Available hardware: 4 x Dell R630 with the following configuration

  • Intel X710 daughter board – 4 x 10G SFP+

    Mellanox Connect X Pro CX314A – Dual 40G QSFP ports – Slot 3 with default Bifurcation.

    Dual M.2 NVME PCIe 3 Adapter, populated with 2 NVME SSD, Slot 1 – x4x4x4x4 Bifurcation

    Dual M.2 NVME PCIe 3 Adapter, populated with only one NVME SSD, Slot 2 with default bifurcation

    4 x 10K RPM 1.2 TB SAS Drive in RAID 10 (PERC Mini 730p) for Boot / OS

 

MicroTik CRS-326-24S+2Q+RM

  • Bridge Mode
  • 9000 MTU
    • Ensures Maximum utilisation of available network throughput
    • Consistent 9.86 Gbps in iperf3 test results
  • 20 SFP+ ports connected to servers (5 ports each)
    • Direct Attach Cable
  • 1 SFP+ port connected to TP-Link Router (uplink)
    • Direct Attach Cable

TP-Link ER8411

  • 10G SFP+ LAN Port connected to Cloud Router Switch
  • 10G SFP+ WAN Port connected to Gateway UTM device
    • UTM device gateway is 1G RJ45, used Microtik S+RJ10 Copper Module

Arista 7050QX-32S (Switch with 40G ports)
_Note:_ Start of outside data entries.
(* ===== verification/RadixInsert.v ===== *)
(** * Insertion into the radix tree

    The walk of [_insert_helper] ends where [match_prefix] would end; the
    unmatched rest of the key becomes one new leaf.  The cached content
    grows by exactly the prefixes of the inserted key, and the returned
    length is that of the prefix that was cached before. *)

From stdpp Require Import gmap.
From S2P Require Import Prelude PyDict Allocator RadixKey RadixTree RadixShape RadixSplit RadixOps.

Section insert.
Context {KV : Type} `{AllocatorOps KV}.
Variable cfg : RadixConfig.
Implicit Types s : Radix KV.

#[local] Abbreviation ps := (page_size cfg).

(** ** The walk *)

Section walk.
Variable monotonic : nat -> Z.
Hypothesis Hps : 1 <= ps.

(** The node the walk goes on from after one step: the child itself or the
    new node that splits it, with the rest of the key. *)
Lemma insert_step s L held U V node key c P t prio chunked :
  Inv cfg s L held -> Desc cfg s (key_extra_key key) (root_node s) U V node ->
  good_key cfg key -> 0 < key_len key -> dict_get (child_key ps key) (chl s node) = Some c ->
  key_match (nkey s c) key ps = Ret P ->
  exists node' s' L' V',
    (if P <? klen s c then
       nn ← split_node cfg monotonic (nkey s c) c P;
       modify (upd nn (raise_priority prio));; modify (inc_hit_count nn chunked);; mret nn
     else
       modify (upd c (raise_priority prio));; modify (inc_hit_count c chunked);; mret c)
      (upd c (set_tn_last_access_time t) s) = (Ret node', s') /\
    evolves cfg s L s' L' held /\ 0 < P <= key_len key /\ (ps | P) /\
    Desc cfg s' (key_extra_key key) (root_node s')
      (U ++ take (Z.to_nat P) (units key)) (V ++ V') node'.
Proof.
  intros HI Hd Hk Hpos Hget Hm.
  set (s1 := upd c (set_tn_last_access_time t) s).
  assert (Hcos : cosmetic s s1) by by apply cosmetic_upd.
  pose proof (evolves_cosmetic cfg _ _ _ _ HI Hcos) as Hev1. pose proof (ev_inv _ _ _ _ _ _ Hev1) as HI1.
  assert (Hd1 : Desc cfg s1 (key_extra_key key) (root_node s1) U V node).
  { rewrite (cs_root _ _ Hcos). by eapply cosmetic_Desc. }
  assert (Hn1 : live s1 L node) by (eapply (Desc_live cfg HI1); [by left|done]).
  rewrite <- (cs_chl _ _ Hcos) in Hget. rewrite <- (cs_key _ _ Hcos) in Hm.
  destruct (child_match cfg Hps s1 L held node key c HI1 Hn1 Hk Hpos Hget)
    as (P' & Hm' & Hc & Hpar & Hex & HP0 & HPc & HPk & HPd & Ht & Hne).
  assert (P' = P) as -> by congruence.
  unfold klen. rewrite <- (cs_key _ _ Hcos). fold (klen s1 c).
  destruct (P <? klen s1 c) eqn:Hlt; breflect; unfold mbind, M_bind, modify.
  - destruct (descend_split cfg monotonic Hps s1 L held _ _ _ _ _ _ P HI1 Hd1 Hk eq_refl Hex Hc Hpar
      Hget ltac:(lia) HPk HPd Ht (Hne Hlt)) as (s2 & -> & Hev & Hd2 & Hst).
    set (nn := length (nodes s1)) in *.
    assert (Hcos2 : cosmetic s2 (inc_hit_count nn chunked (upd nn (raise_priority prio) s2))).
    { transitivity (upd nn (raise_priority prio) s2); [by apply cosmetic_upd|apply cosmetic_inc_hit]. }
    eexists nn, _, _, _. split; [reflexivity|].
    split; [|split; [lia|split; [done|rewrite (cs_root _ _ Hcos2); by eapply cosmetic_Desc]]].
    eapply evolves_trans; [done|]. eapply evolves_trans; [done|].
    eapply evolves_cosmetic; [apply Hev|done].
  - assert (P = klen s1 c) as -> by lia.
    assert (Hcos2 : cosmetic s1 (inc_hit_count c chunked (upd c (raise_priority prio) s1))).
    { transitivity (upd c (raise_priority prio) s1); [by apply cosmetic_upd|apply cosmetic_inc_hit]. }
    eexists c, _, L, _. split; [reflexivity|].
    split; [|split; [lia|split; [done|rewrite (cs_root _ _ Hcos2); eapply cosmetic_Desc; [done|]]]].
    + eapply evolves_trans; [done|]. by eapply evolves_cosmetic.
    + by apply (descend_full cfg Hps s1 L held _ U _ node key c).
Qed.

Lemma insert_loop_correct held fuel t prio chunked s L node key value ck tot U V :
  Inv cfg s L held -> good_key cfg key -> key_len key < Z.of_nat fuel ->
  (0 < key_len key -> ck = child_key ps key) -> len value = key_len key ->
  Desc cfg s (key_extra_key key) (root_node s) U V node ->
  exists node' key' value' ck' s' L' U' V',
    insert_loop cfg monotonic fuel t prio chunked node key value ck tot s =
      (Ret (node', key', value', ck', tot + len U'), s') /\
    evolves cfg s L s' L' held /\
    Desc cfg s' (key_extra_key key) (root_node s') (U ++ U') (V ++ V') node' /\
    units key = U' ++ units key' /\ stuck cfg s' node' (key_extra_key key) (units key') /\
    good_key cfg key' /\ key_extra_key key' = key_extra_key key /\
    value' = drop (length U') value /\ (0 < key_len key' -> ck' = child_key ps key').
Proof.
  revert s L node key value ck tot U V.
  induction fuel as [|fuel IH]; intros s L node key value ck tot U V HI Hk Hfuel Hck Hv Hd;
    pose proof Hk as (Hwf & Hb & Hdk); pose proof (key_len_units key Hwf) as Hlen;
    pose proof (len_nonneg (units key)); [lia|].
  cbn [insert_loop]. rewrite (bind_run get _ s s s) by done. fold (chl s node).
  destruct (if 0 <? key_len key then dict_get ck (chl s node) else None) as [c|] eqn:Hget; cycle 1.
  { exists node, key, value, ck, s, L, [], []. rewrite !app_nil_r. change (len (@nil Unit_)) with 0.
    rewrite Z.add_0_r. split; [done|]. split; [by apply evolves_cosmetic|]. split; [done|].
    split; [done|]. split; [|done].
    destruct (0 <? key_len key) eqn:Hpos; breflect.
    - right. rewrite (Hck Hpos), child_key_units in Hget; [done..|].
      split; [lia|]. by apply Z.divide_pos_le.
    - left. apply nil_length_inv. unfold len in *. lia. }
  destruct (0 <? key_len key) eqn:Hpos; [|done]. breflect. rewrite (Hck Hpos) in Hget.
  destruct (child_match cfg Hps s L held node key c) as (P & Hm & _); [done| |done..|].
  { eapply (Desc_live cfg HI); [by left|done]. }
  destruct (insert_step s L held U V node key c P t prio chunked HI Hd Hk Hpos Hget Hm)
    as (n1 & s1 & L1 & V1 & Hrun & Hev & HP & HPd & Hd1).
  destruct (good_key_slice cfg key P Hk ltac:(lia) HPd) as (Hgk & Hu & Hl).
  set (key1 := key_slice key P (key_len key)) in *.
  assert (Hex : key_extra_key key1 = key_extra_key key) by apply key_extra_slice.
  assert (Hv1 : slice_from value P = drop (Z.to_nat P) value).
  { unfold slice_from, pyidx. rewrite (proj2 (Z.ltb_ge P 0)) by lia. f_equal. lia. }
  destruct (IH s1 L1 n1 key1 (slice_from value P)
    (if 0 <? key_len key1 then child_key ps key1 else ck) (tot + P) (U ++ take (Z.to_nat P) (units key)) (V ++ V1))
    as (n2 & key2 & v2 & ck2 & s2 & L2 & U2 & V2 & Hrun2 & Hev2 & Hd2 & Hu2 & Hst & Hgk2 & Hex2 & Hv2 & Hck2).
  { apply Hev. } { done. } { lia. }
  { intros Hp'. by rewrite (proj2 (Z.ltb_lt _ _) Hp'). }
  { rewrite len_slice_from; lia. } { by rewrite Hex. }
  rewrite Hex in *.
  assert (HlP : length (take (Z.to_nat P) (units key)) = Z.to_nat P)
    by (rewrite length_take; unfold len in *; lia).
  exists n2, key2, v2, ck2, s2, L2, (take (Z.to_nat P) (units key) ++ U2), (V1 ++ V2).
  split.
  { rewrite bind_modify. fold (nkey s c). rewrite Hm, (bind_run (of_outcome _) _ _ P _ eq_refl).
    fold (klen s c) key1. rewrite (bind_run _ _ _ _ _ Hrun), Hrun2. f_equal. f_equal. f_equal.
    rewrite len_app. unfold len at 2. rewrite HlP. lia. }
  split; [by eapply evolves_trans|]. rewrite <- !app_assoc in Hd2.
  split; [by rewrite ?app_assoc in *|]. rewrite <- app_assoc, <- Hu2, Hu, take_drop.
  split; [done|]. split; [done|]. split; [done|]. split; [done|]. split; [|done]. rewrite Hv2, Hv1, drop_drop, length_app, HlP. done.
Qed.

End walk.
After factory reset, Configure ports 29 to 36 with the following configuration

enable
configure terminal
interface Ethernet29
switchport   ! enable L2 mode
switchport mode access ! set as access port
switchport access vlan 1 ! untagged in VLAN 1
mtu 9000 ! jumbo frames up to 9 000 bytes
no shutdown ! bring the port up
exit
end
write memory

Configure Management port - Connect Management Port to one of the LAN ports in TP Link 8411 and configure the following configuration

enable

configure terminal

interface Management1
no vrf forwarding management ! ensure it’s in the default VRF
ip address 10.0.0.10/16 ! assign your management IP
no shutdown ! bring Ma1 up
exit

ip routing ! enable the L3 engine
ip route 0.0.0.0/0 10.0.0.1 ! default‐gateway for off‐net traffic

end
write memory

Networking

  • 10.0.1.0/24  – Servers/VM Mgmt/Access – 10G Interface
  • 10.0.2.0/24  – Messaging              – 10G Interface
  • 10.0.4.0 /24 – Ceph public network    – 10G Interface
  • 10.0.5.0/24  – Ceph Cluster           – 40G Interface
  • 10.0.3.0/24  – MariaDB NB access      – 10G Interface
  • 10.0.6.0/24  – MariaDB sync           – 40G Interface

    Install Debian 12.11 on the server(s)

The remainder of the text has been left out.